In 1902 the Landtag refused to approve 100,000 Reichsmarks that the Prince Regent had planned for the purchase of works of art. This parliamentary uprising caused a sensation throughout the empire. Kaiser Wilhelm II offered Luitpold in the Swinemünder Depesche to transfer the unapproved amount and was outraged about the “disgraceful ingratitude” of the Bavarian MPs. Luitpold turned down the offer, but because of the interference from Prussia , the outrage from the center became louder and louder. Relations with Prussia remained relatively cool even after the Kulturkampf. The reservation rights of Bavaria, however, were emphasized under Luitpold in representative buildings, such as those for the Bavarian Army Museum , the Ministry of Transport and the main customs office . Nevertheless, Luitpold accepted the increasing integration of Bavaria into the Reich and only opposed centralization in the military area - albeit mostly unsuccessfully. In 1906 the state election law was harmonized with the national election law.

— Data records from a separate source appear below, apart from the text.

(** C1.  [_dedupe_keep_best] files candidates under the key built from the
    lowercased profile URL and the lowercased username (absent fields read as
    empty).  Of every group of the input exactly one candidate survives: the
    first of the group that has its highest score.  Of two candidates with
    the same profile URL and username scoring 3.0 and 5.0 the latter is kept,
    whichever comes first. *)
Theorem dedupe_keep_best_first_best :
  (forall a b, dedup_key a = dedup_key b <-> composite a = composite b)
  /\ (forall items k,
        match group k items with
        | [] => group k (_dedupe_keep_best items) = []
        | _ :: _ =>
            exists c, group k (_dedupe_keep_best items) = [c]
                      /\ first_best c (group k items)
        end)
  /\ (forall a b,
        profile_url a = profile_url b -> username a = username b ->
        (score a == 3)%Q -> (score b == 5)%Q ->
        _dedupe_keep_best [a; b] = [b] /\ _dedupe_keep_best [b; a] = [b]).
Proof.
  split; [exact dedup_key_composite | split; [exact dedupe_group|]].
  intros a b Hurl Huser Ha Hb.
  assert (Hk : dedup_key a = dedup_key b).
  { apply dedup_key_composite. unfold composite. now rewrite Hurl, Huser. }
  assert (Hlt : (score a < score b)%Q) by (rewrite Ha, Hb; reflexivity).
  split.
  - now apply dedupe_pair_better_later.
  - apply dedupe_pair_better_first; [exact Hk | now apply Qlt_le_weak].
Qed.

Lemma dedupe_keep_best_first_best_witness :
  let a := mkCandidate "github" (Some "Ada") (Some "ada")
             (Some "https://github.com/ada") None None None None JNull 3 in
  let b := mkCandidate "github" (Some "Ada L") (Some "ada")
             (Some "https://github.com/ada") None None None None JNull 5 in
  _dedupe_keep_best [a; b] = [b] /\ _dedupe_keep_best [b; a] = [b].
Proof.
  intros a b.
  apply (proj2 (proj2 dedupe_keep_best_first_best) a b); reflexivity.
Defined.

(** ** The stable sort *)

Section SortedFacts.
Context {A : Type} (key : A -> Q).

Lemma insert_desc_perm (x : A) (l : list A) :
  Permutation (insert_desc key x l) (x :: l).
Proof.
  induction l as [|y ys IH]; simpl; [reflexivity|].
  destruct (Qgtb (key y) (key x)); [|reflexivity].
  rewrite IH. apply perm_swap.
Qed.

Lemma sorted_desc_perm (l : list A) : Permutation (sorted_desc key l) l.
Proof.
  induction l as [|x xs IH]; simpl; [reflexivity|].
  rewrite insert_desc_perm. now constructor.
Qed.

Lemma insert_desc_sorted (x : A) (l : list A) :
  desc key l -> desc key (insert_desc key x l).
Proof.
  unfold desc. induction l as [|y ys IH]; intros Hs; simpl.
  - repeat constructor.
  - inversion Hs as [|? ? Hys Hall]; subst.
    destruct (Qgtb (key y) (key x)) eqn:E.
    + constructor; [now apply IH|].
      apply (Permutation_Forall (x := x :: ys)).
      * symmetry. apply insert_desc_perm.
      * constructor; [|exact Hall].
        apply Qlt_le_weak. now apply Qgtb_true.
    + apply Qgtb_false in E. constructor; [exact Hs|].
      constructor; [exact E|].
      eapply Forall_impl; [|exact Hall].
      intros z Hz. now apply Qle_trans with (key y).
Qed.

In the last year of his reign in 1912, on the advice of close confidants such as Peter von Wiedenmann , Hugo von Lerchenfeld and Adolf von Auer, he appointed the distinguished central politician - and thus for the first time since 1869 a representative of the majority faction in the Chamber of Deputies - Georg von Hertling as Chairman of the Council of Ministers.

Cultural bloom

Under Luitpold, Munich in particular, namely Schwabing , experienced a great cultural boom. But the universities, especially in the natural sciences, also attracted numerous renowned scholars and researchers from all over Germany and beyond. In 1903 he introduced women's studies in Bavaria. Luitpold's love of painting - he was taught as a child by the important architectural painter Domenico Quaglio - began a fertile time for the visual arts in Munich, in which not only the masters of the old school, but also modern and committed art found their place got. The German Art Nouveau got its name in Munich from 1896. The Prince Regent often made unexpected studio visits to young and unknown artists and contributed to the promotion of these artists through the newspaper reports that followed. The Prince Regent stood in contrast to the Kaiser in Berlin, who even dismissed Hugo von Tschudi because of his aversion to modern art , who promptly found a new job in Munich.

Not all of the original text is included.